Ha posto all’attenzione dell’assemblea perugina, in testa il sindaco Andrea Romizi, tre elementi: “comprendere qual è la strategia della Sase per fronteggiare la grave crisi economica causata dalla pandemia sanitaria Covid-19. La seconda farsi promotori con la regione Umbria presso le strutture competenti per trovare fondi adeguati per fronteggiare le perdite dovute dalla contrazione dei voli a causa del blocco dei movimenti causato dalla pandemia Covid-19. Terzo: sollecitare la Regione Umbria ad investire sull’Aereoporto San Francesco perché si attui appieno il suo ruolo strategico nello sviluppo del turismo regionale promuovendo anche un adeguato piano di marketing territoriale”.
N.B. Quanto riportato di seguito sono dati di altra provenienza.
(* ===== verification/HookData.v ===== *)
(** * Hooks: events, tool names and matchers

    [ds-hooks/src/event.rs]: the events with their names, and the payloads;
    [ds-tools/src/types/claude_alias.rs]: the table of tool names of other agents;
    [ds-hooks/src/matcher.rs]: the matchers of a hook.  The [regex] crate is a
    parameter, and so is the printer of JSON values.

    Then [ds-hooks/src/env_expand.rs] and the functions of [ds-hooks/src/runner/command.rs]
    that look for variables in a command: the references of a text, the masking of the
    forms with a modifier, the expansion, the variables that a command assigns itself
    and those that nothing sets.  The [shellexpand] crate, the environment of the
    process and the random generator are parameters. *)

From S2P Require Import Prelude Text TextProps Json.

Open Scope nat_scope.

(** ** event.rs *)

Inductive HookEventName :=
| SessionStart | SessionEnd | Stop | StopFailure
| PreToolUse | PostToolUse | PostToolUseFailure | PermissionDenied
| UserPromptSubmit | Notification
| SubagentStart | SubagentStop | SubagentEnd
| PreCompact | PostCompact.

#[export] Instance HookEventName_eq_dec : EqDecision HookEventName.
Proof. solve_decision. Defined.

(** [HookRegistry::ALL_EVENTS], in the order in which they are displayed. *)
Definition ALL_EVENTS : list HookEventName :=
  [SessionStart; UserPromptSubmit; PreToolUse; PostToolUse; PostToolUseFailure;
   PermissionDenied; Stop; StopFailure; Notification; SubagentStart; SubagentStop;
   SubagentEnd; PreCompact; PostCompact; SessionEnd].

#[export] Instance HookEventName_finite : finite.Finite HookEventName.
Proof.
  refine (finite.Build_Finite _ _ ALL_EVENTS _ _).
  - apply (bool_decide_unpack (NoDup ALL_EVENTS)). by vm_compute.
  - intros e. apply (bool_decide_unpack (e ∈ ALL_EVENTS)). by destruct e; vm_compute.
Defined.

#[export] Instance HookEventName_countable : Countable HookEventName.
Proof. apply finite.finite_countable. Defined.

(** The names that [Deserialize] accepts for each event. *)
Definition EVENT_NAMES : list (HookEventName * list text) :=
  [(SessionStart, txt <$> ["SessionStart"; "session_start"; "sessionStart"]%string);
   (PreToolUse, txt <$> ["PreToolUse"; "pre_tool_use"; "preToolUse"; "beforeShellExecution";
                         "beforeMCPExecution"; "beforeReadFile"]%string);
   (PostToolUse, txt <$> ["PostToolUse"; "post_tool_use"; "postToolUse"; "afterShellExecution";
                          "afterMCPExecution"; "afterFileEdit"; "afterAgentResponse";
                          "afterAgentThought"]%string);
   (PostToolUseFailure,
    txt <$> ["PostToolUseFailure"; "post_tool_use_failure"; "postToolUseFailure"]%string);
   (SessionEnd, txt <$> ["SessionEnd"; "session_end"; "sessionEnd"]%string);
   (Stop, txt <$> ["Stop"; "stop"]%string);
   (StopFailure, txt <$> ["StopFailure"; "stop_failure"; "stopFailure"]%string);
   (Notification, txt <$> ["Notification"; "notification"]%string);
   (UserPromptSubmit,
    txt <$> ["UserPromptSubmit"; "user_prompt_submit"; "beforeSubmitPrompt"]%string);
   (PermissionDenied,
    txt <$> ["PermissionDenied"; "permission_denied"; "permissionDenied"]%string);
   (SubagentStart, txt <$> ["SubagentStart"; "subagent_start"; "subagentStart"]%string);
   (SubagentStop, txt <$> ["SubagentStop"; "subagent_stop"; "subagentStop"]%string);
   (SubagentEnd, txt <$> ["SubagentEnd"; "subagent_end"; "subagentEnd"]%string);
   (PreCompact, txt <$> ["PreCompact"; "pre_compact"; "preCompact"]%string);
   (PostCompact, txt <$> ["PostCompact"; "post_compact"; "postCompact"]%string)].

(** [<HookEventName as Deserialize>::deserialize]; [None] is the error. *)
Definition event_of_name (s : text) : option HookEventName :=
  fst <$> find_b (λ '(_, names), bool_decide (s ∈ names)) EVENT_NAMES.

(** [Display]. *)
Definition show_event (e : HookEventName) : text :=
  txt (match e with
       | SessionStart => "session_start" | PreToolUse => "pre_tool_use"
       | PostToolUse => "post_tool_use" | PostToolUseFailure => "post_tool_use_failure"
       | SessionEnd => "session_end" | Stop => "stop" | StopFailure => "stop_failure"
       | Notification => "notification" | UserPromptSubmit => "user_prompt_submit"
       | PermissionDenied => "permission_denied" | SubagentStart => "subagent_start"
       | SubagentStop | SubagentEnd => "subagent_stop"
       | PreCompact => "pre_compact" | PostCompact => "post_compact"
       end).

(** [#[serde(rename_all = "snake_case")]] of [Serialize]. *)
Definition serialize_event (e : HookEventName) : text :=
  match e with SubagentEnd => txt "subagent_end" | _ => show_event e end.

Definition canonical (e : HookEventName) : HookEventName :=
  match e with SubagentEnd => SubagentStop | other => other end.

Definition is_blocking (e : HookEventName) : bool := bool_decide (e = PreToolUse).

Definition is_lifecycle (e : HookEventName) : bool :=
  match e with SessionStart | SessionEnd | Stop | UserPromptSubmit => true | _ => false end.

Inductive HookPayload :=
| SessionStartP (source : text) (model_id agent_type : option text)
| SessionEndP (reason : text) (turn_count tool_call_count : option Z)
| StopP (reason : text)
| StopFailureP (error : text)
| PreToolUseP (tool_name tool_use_id : text) (tool_input : Json) (tool_input_truncated : bool)
    (permission_mode subagent_type : option text)
| PostToolUseP (tool_name tool_use_id : text) (tool_input tool_result : Json)
    (tool_input_truncated tool_result_truncated : bool) (duration_ms : option Z)
    (is_backgrounded : bool) (subagent_type : option text)
| PostToolUseFailureP (tool_name tool_use_id : text) (tool_input : Json)
    (tool_input_truncated : bool) (error : text) (subagent_type : option text)
| PermissionDeniedP (tool_name tool_use_id : text) (tool_input : Json)
    (tool_input_truncated : bool)
| UserPromptSubmitP (prompt : option text)
| NotificationP (notification_type : text) (message title level : option text)
| SubagentStartP (subagent_id subagent_type : text) (description : option text)
| SubagentStopP (subagent_id subagent_type : text) (description : option text)
    (exit_code : option Z) (duration_ms : option Z)
| PreCompactP (source : text)
| PostCompactP (source : text).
La premessa di Francesca Vittoria Renda è stata peraltro articolata per inquadrale in maniera globale la situazione e, pertanto, il perché delle sue richieste: “La IATA (International Air Transport Association), l’organizzazione mondiale delle aerolinee commerciali ritiene che le compagnie aeree vedranno ridursi i loro ricavi di 314 miliardi di dollari, registrando una contrazione del 55% rispetto al 2019, stimando che si perderanno 25 milioni di posti di lavoro e che il debito globale del settore aereo potrebbe salire a 550 miliardi di dollari entro la fine dell’anno. La compagnia statunitense American Airlines – ha aggiunto – ha licenziato 5.000 dipendenti pari al 30% del suo organico. Ryanair prevede che ci vorranno degli anni affinché la domanda dei passeggeri torni alla normalità e per questo valuta riduzioni salariali fino al 20% e tagli che riguarderebbero principalmente piloti e personale di bordo. Alex Cruz, amministratore delegato di British Airways, pochi giorni fa ha annunciato che, entro la fine dell’anno, 12 mila dipendenti perderanno il lavoro e che nemmeno i contributi statali potranno essere sufficienti per salvarli. La scandinava Sas, sopravvissuta a varie vicissitudini nel corso delle periodiche crisi dell’aviazione, ha programmato un taglio di 5.000 posti, pari alla metà dei suoi dipendenti. Dal Medio Oriente le due compagnie degli Emirati Arabi Uniti, Emirates e Etihad, affermano che l’85% delle compagnie mondiali rischia la bancarotta entro la fine dell’anno se non saranno erogati sostegni finanziari pubblici e – che Alitalia ha messo in cassa integrazione 6.826 lavoratori pari al 61% del suo organico”.
Quadro fosco. Anzi nerissimo. Chiarissima la domanda: confidare in, pardon, nel “San Francesco”?